Hidden Mortgage Fees

photo by Tania Liu

TheStreet.com quoted me in Hidden Fees Cost Consumers Billions: Which Ones Are the Worst? It opens,

Consumers are notoriously combative over high product and sales fees, and who can blame them?

Fees for common items like mortgages, credit cards, bank accounts and online deliverables, among many others, can really add up, and do hit consumers hard in the pocketbook.

That goes double for so-called “hidden fees” – shadowy charges on goods and services that buyers usually don’t know about.

A new study by the Washington, D.C.-based National Economic Council shows that Americans lose “billions of dollars” from such hidden fees. Another study of communications firms like AT&T, Verizon and Comcast by the Consumer Federation of America pegs hidden fee costs at $60 billion annually.

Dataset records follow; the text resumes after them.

(* ===== verification/Record.v ===== *)
(** * WAL records and segment headers ([crates/mmbus/src/wal/record.rs])

    The on-disk layout of a record and of the 32-byte segment header.  The CRC-32C function comes
    from the [crc32c] crate: it is the class [Crc], of which only the width of the result is used. *)

From Stdlib Require Import ZArith Lia Strings.Byte.
From stdpp Require Import base option gmap list.
From S2P Require Import Prelude.

Definition SEGMENT_MAGIC : Z := 0x6D6D62757357414C.
Definition SEGMENT_VERSION : Z := 1.
Definition SEGMENT_HEADER_LEN : Z := 32.
Definition RECORD_FRAMING : Z := 28.
Definition MAX_RECORD_LEN : Z := 16 * 1024 * 1024.
Definition MAX_PAYLOAD_LEN : Z := MAX_RECORD_LEN - RECORD_FRAMING.

(** The [crc32c] crate: a [u32] checksum of a byte string. *)
Class Crc := {
  crc32c : list byte -> Z;
  crc32c_u32 : forall bs, 0 <= crc32c bs < two32
}.

Record record := Record_ {
  rcursor : Z;
  ts_unix_nanos : Z;
  payload : list byte
}.

Record segment_header := SegmentHeader {
  first_cursor : Z;
  created_unix_nanos : Z
}.

Inductive header_error :=
  | BadMagic (got : Z)
  | UnsupportedVersion (got : Z)
  | Truncated (len : Z).

#[global] Instance record_eq_dec : EqDecision record.
Proof. solve_decision. Defined.

Definition encoded_len (r : record) : Z := RECORD_FRAMING + zlen (payload r).

(** Bytes covered by the checksum. *)
Definition record_body (cursor ts : Z) (payload : list byte) : list byte :=
  to_le 8 cursor ++ to_le 8 ts ++ to_le 4 (zlen payload) ++ payload.

Definition encode_record_into `{Crc} (out : list byte) (cursor ts : Z) (payload : list byte) :
    list byte :=
  let record_len := (RECORD_FRAMING + zlen payload) mod two32 in
  let body := record_body cursor ts payload in
  out ++ to_le 4 record_len ++ body ++ to_le 4 (crc32c body).

Definition encode_into `{Crc} (r : record) (out : list byte) : list byte :=
  encode_record_into out (rcursor r) (ts_unix_nanos r) (payload r).

(** The writes into [[0u8; 32]], in order; [created] is the wall clock at the call. *)
Definition encode_segment_header (first_cursor created : Z) : list byte :=
  let b := zrep SEGMENT_HEADER_LEN Byte.x00 in
  let b := zsplice 0 (to_le 8 SEGMENT_MAGIC) b in
  let b := zsplice 8 (to_le 4 SEGMENT_VERSION) b in
  let b := zsplice 16 (to_le 8 first_cursor) b in
  zsplice 24 (to_le 8 created) b.

#[global] Arguments encode_segment_header : simpl never.

Definition parse (bytes : list byte) : result header_error segment_header :=
  if zlen bytes <? SEGMENT_HEADER_LEN then Err (Truncated (zlen bytes))
  else
    let magic := from_le (zslice 0 8 bytes) in
    if negb (magic =? SEGMENT_MAGIC) then Err (BadMagic magic)
    else
      let version := from_le (zslice 8 12 bytes) in
      if negb (version =? SEGMENT_VERSION) then Err (UnsupportedVersion version)
      else Ok (SegmentHeader (from_le (zslice 16 24 bytes)) (from_le (zslice 24 32 bytes))).

(** What the encoder's debug assertion and the [u64] fields require of a record. *)
Definition record_ok (r : record) : Prop :=
  is_u64 (rcursor r) /\ is_u64 (ts_unix_nanos r) /\ zlen (payload r) <= MAX_PAYLOAD_LEN.

#[global] Instance record_ok_dec r : Decision (record_ok r).
Proof. unfold record_ok, is_u64. apply _. Defined.

(** ** The header *)

Lemma encode_segment_header_eq first created :
  encode_segment_header first created
  = to_le 8 SEGMENT_MAGIC ++ to_le 4 SEGMENT_VERSION ++ to_le 4 0 ++ to_le 8 first ++ to_le 8 created.
Proof. reflexivity. Qed.

Lemma zlen_encode_segment_header first created :
  zlen (encode_segment_header first created) = SEGMENT_HEADER_LEN.
Proof. reflexivity. Qed.

Lemma parse_encode_header first created rest :
  is_u64 first -> is_u64 created ->
  parse (encode_segment_header first created ++ rest) = Ok (SegmentHeader first created).
Proof.
  intros Hf Hc. unfold parse. rewrite zlen_app, zlen_encode_segment_header.
  pose proof (zlen_nonneg rest).
  destruct (Z.ltb_spec (SEGMENT_HEADER_LEN + zlen rest) SEGMENT_HEADER_LEN); [lia|].
  rewrite encode_segment_header_eq, <- !app_assoc.
  rewrite (zslice_exact 8 (to_le 8 SEGMENT_MAGIC)) by done.
  change (from_le (to_le 8 SEGMENT_MAGIC) =? SEGMENT_MAGIC) with true. cbn [negb].
  rewrite (zslice_app_r 8 12), !zlen_to_le by done. change (8 - Z.of_nat 8) with 0.
  rewrite (zslice_exact (12 - Z.of_nat 8) (to_le 4 SEGMENT_VERSION)) by done.
  change (from_le (to_le 4 SEGMENT_VERSION) =? SEGMENT_VERSION) with true. cbn [negb].
  rewrite (zslice_app_r 16), (zslice_app_r (16 - _)), (zslice_app_r (16 - _ - _)) by (rewrite ?zlen_to_le; done).
  rewrite (zslice_app_r 24), (zslice_app_r (24 - _)), (zslice_app_r (24 - _ - _)),
    (zslice_app_r (24 - _ - _ - _)) by (rewrite ?zlen_to_le; done).
  rewrite !zlen_to_le. rewrite zslice_exact by done. rewrite zslice_exact by done.
  rewrite !from_to_le_small; [done| |]; apply Hf || apply Hc.
Qed.

(** ** The record *)

Lemma zlen_record_body cursor ts p : zlen (record_body cursor ts p) = 20 + zlen p.
Proof. unfold record_body. rewrite !zlen_app, !zlen_to_le. lia. Qed.

Lemma encode_record_app `{Crc} out cursor ts p :
  encode_record_into out cursor ts p = out ++ encode_record_into [] cursor ts p.
Proof. done. Qed.

Lemma zlen_encode_record `{Crc} out cursor ts p :
  zlen (encode_record_into out cursor ts p) = zlen out + RECORD_FRAMING + zlen p.
Proof.
  unfold encode_record_into. rewrite !zlen_app, !zlen_to_le, zlen_record_body.
  unfold RECORD_FRAMING. lia.
Qed.

(** The encoding of one record, and of a run of them. *)
Definition enc `{Crc} (r : record) : list byte := encode_into r [].
Definition enc_all `{Crc} (rs : list record) : list byte := concat (map enc rs).

Lemma zlen_enc `{Crc} r : zlen (enc r) = encoded_len r.
Proof. unfold enc, encode_into, encoded_len. rewrite zlen_encode_record, zlen_nil. lia. Qed.

Lemma enc_all_app `{Crc} rs rs' : enc_all (rs ++ rs') = enc_all rs ++ enc_all rs'.
Proof. unfold enc_all. by rewrite map_app, concat_app. Qed.

Lemma enc_all_nil `{Crc} : enc_all [] = [].
Proof. done. Qed.

Lemma enc_all_cons `{Crc} r rs : enc_all (r :: rs) = enc r ++ enc_all rs.
Proof. done. Qed.

Lemma encoded_len_pos r : 28 <= encoded_len r.
Proof. unfold encoded_len, RECORD_FRAMING. pose proof (zlen_nonneg (payload r)). lia. Qed.

#[export] Hint Rewrite @zlen_enc zlen_record_body : zlen.

(** A toy checksum, to evaluate the codec on concrete input. *)
Definition sum_crc : Crc.
Proof.
  refine {| crc32c := fun bs => foldr (fun b a => (byte_to_Z b + 31 * a) mod two32) 7 bs |}.
  intros [|b bs]; [done|]. cbn [foldr]. apply Z.mod_pos_bound. done.
Defined.

Lemma parse_encode_header_example :
  parse (encode_segment_header 5 9) = Ok (SegmentHeader 5 9).
Proof. vm_compute. reflexivity. Qed.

Few hidden fees are favored by consumer advocates, but some are worse than others.

“My household bills look very much like those of a typical consumer – two cell phones, cable, broadband and landline telephone,” says Dr. Mark Cooper, the CFA’s Director of Research and author of the communications industry report. “Hidden fees – excluding the price of the service, taxes, and governmental fees – added about 25% to my total bill.”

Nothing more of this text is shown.